Несколько раз выходила она на улицу. Присматривалась к сутолоке деревенской. Видела, что бегает по деревне поп, бегает секретарь Колчин. Оба останавливают мужиков, въезжающих в деревню со снопами и уезжающих в поле порожняком. Видела, что к одному из мужиков присел на телегу Колчин и поехал зачем-то в лес. Думала и тревожилась.

После обеда зашла к бабке Маланья. На плечах у ней накинута была шинелька, а на голове шапка меховая.

– Куда это собралась? – спросила бабка, отрываясь от работы и удивленно оглядывая коренастую Маланью. – На дворе не продохнешь, а ты шинель напялила.

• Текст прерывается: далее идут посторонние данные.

(* ===== verification/AlinkRecv.v ===== *)
(** * Receiving state machine ([src/srv/alink/analysis/alink_recv.c])

    The receiver keeps a pointer to the start of the message it is collecting;
    it never copies bytes.  Its three states are the functions stored in
    [pu_state].  The world [W] is whatever the callback of the order component
    changes; a callback is a function stored in the record, as in the source. *)

From S2P Require Import Prelude Checksum AlinkFrame AlinkCheck.
Local Open Scope c_scope.

(** ** Data ([alink_defines.h]) *)

Record alink_order_import := {
  oi_ePortId : Z; oi_pbyMsg : ptr; oi_handle : nat; oi_pe_send : nat
}.

Record alink_recv_import := {
  ri_ePortId : Z; ri_pbyData : ptr; ri_uLength : Z; ri_handle : nat; ri_pe_send : nat
}.

Inductive pu_state := st_check_magic | st_check_head | st_check_crc.

Global Instance pu_state_eq_dec : EqDecision pu_state.
Proof. solve_decision. Defined.

Section recv.
Context {W : Type}.

Record alink_recv_cbk := {
  psHandle : nat;
  pe_cbk : option (nat -> memory -> alink_order_import -> W -> option W)
}.

Record alink_recv := {
  wPkgSize : Z; wCount : Z; rv_wBufferSize : Z; sRecvCbk : alink_recv_cbk;
  pbyBuffer : ptr; state : pu_state
}.

Definition set_state (s : pu_state) (r : alink_recv) : alink_recv :=
  Build_alink_recv (wPkgSize r) (wCount r) (rv_wBufferSize r) (sRecvCbk r) (pbyBuffer r) s.
Definition set_wCount (c : Z) (r : alink_recv) : alink_recv :=
  Build_alink_recv (wPkgSize r) c (rv_wBufferSize r) (sRecvCbk r) (pbyBuffer r) (state r).
Definition set_wPkgSize (n : Z) (r : alink_recv) : alink_recv :=
  Build_alink_recv n (wCount r) (rv_wBufferSize r) (sRecvCbk r) (pbyBuffer r) (state r).
Definition set_pbyBuffer (p : ptr) (r : alink_recv) : alink_recv :=
  Build_alink_recv (wPkgSize r) (wCount r) (rv_wBufferSize r) (sRecvCbk r) p (state r).

(** ** The code *)

(** The scan for the magic byte: [None] inside is "not found in the input". *)
Fixpoint find_magic (n : nat) (m : list Z) (pbyData uIndex : Z) : option (option Z) :=
  match n with
  | O => Some None
  | S n' =>
      b ← m⟨pbyData + uIndex⟩;
      if alink_check_magic b then Some (Some uIndex)
      else find_magic n' m pbyData (uIndex + 1)
  end.

Definition alink_recv_state_check_magic (mem : memory) (psRecv : alink_recv)
    (psImport : alink_recv_import) (w : W) : option (Z * alink_recv * W) :=
  found ← at_ptr mem (ri_pbyData psImport)
            (λ m p, find_magic (Z.to_nat (ri_uLength psImport)) m p 0);
  match found with
  | Some uIndex =>
      let psRecv := set_pbyBuffer (ptr_add (ri_pbyData psImport) uIndex) psRecv in
      let psRecv := set_wCount 1 psRecv in
      let psRecv := set_state st_check_head psRecv in
      Some (u32 (uIndex + 1), psRecv, w)
  | None => Some (ri_uLength psImport, psRecv, w)
  end.

Definition alink_recv_state_check_head (mem : memory) (psRecv : alink_recv)
    (psImport : alink_recv_import) (w : W) : option (Z * alink_recv * W) :=
  if ri_uLength psImport <? u64 (sizeof_alink_msg_head - wCount psRecv) then
    Some (ri_uLength psImport,
          set_wCount (u32 (wCount psRecv + ri_uLength psImport)) psRecv, w)
  else
    let uIndex := u32 (sizeof_alink_msg_head - wCount psRecv) in
    let psRecv := set_wCount (u32 (wCount psRecv + uIndex)) psRecv in
    ok ← at_ptr mem (pbyBuffer psRecv) alink_check_header_checksum;
    if ok : bool then
      size ← at_ptr mem (pbyBuffer psRecv) alink_get_package_size;
      Some (uIndex, set_state st_check_crc (set_wPkgSize size psRecv), w)
    else Some (uIndex, set_state st_check_magic psRecv, w).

Маланья присела на порожке погребушки так, чтобы не мешать бабкиной работе, и со вздохом ответила:

– Пришла с тобой посоветоваться, бабушка Настасья. Неладно у нас на деревне… Чужого народа много пришло… Зачем-то и долгогривый повадился… Валежников со стариком Гуковым с полдня вернулся с полей.

Ножом острым врезались в бабкину грудь эти слова Маланьи. Но она сдержала тревогу. И голосом ровным спокойно сказала:

– Может, дело есть… вот и приехали пораньше…

– Не верю сволочам, – сказала Маланья. – Затевает что-то кулачье… Хочу поехать на полосы… к Семену… И других партизан надо предупредить… чтобы не оставались на воскресенье в поле.

Чуяло и бабкино сердце, что не зря собираются пришлые люди в деревне. Да не хотела верить в приход беды. Отговаривала и Маланью:

– Не надо мутить мужиков. Может, зря все это… а ты от работы оторвешь их… Кому надо – сам приедет. Не маленькие ведь…

Обе замолчали. Задумались.

Что-то сложное боролось в груди и в голове Маланьи. Боролись какие-то две силы. Нашептывали какие-то два голоса. И не знала Маланья, на чью сторону ей встать. Тревожилась за мужа. Закипела злобой против партизан из-за продразверстки. Думала и долго гадала: ехать в поле или не ездить?

Потом вдруг Маланья встала на ноги и решительно сказала:

– Ну и пусть их всех лихоманка треплет… таковские… Прощай, Настасья Петровна! Не поеду…

И не успела бабка Настасья рта раскрыть, как Маланья перешагнула через порог погребушки и быстро мелькнула за воротами.

А небо над урманом все больше и больше чернело. Все ближе и ближе надвигались тучи к деревне. Из-за речки налетал ветер и приносил запах мшистой сырости леса. Солнце давно уже скатилось к лесу и укуталось черными тучами.

День клонился к вечеру и оттого вокруг деревни стоял полумрак. Почернела и забулькала речонка, прогоняя к берегу стаи гусей и уток. По-прежнему тоскливо и надсадно визжали на дворах поросята. Где-то за кузней выла собака. Звонко гудел над деревней стук топора дедушки Степана, рубившего березу.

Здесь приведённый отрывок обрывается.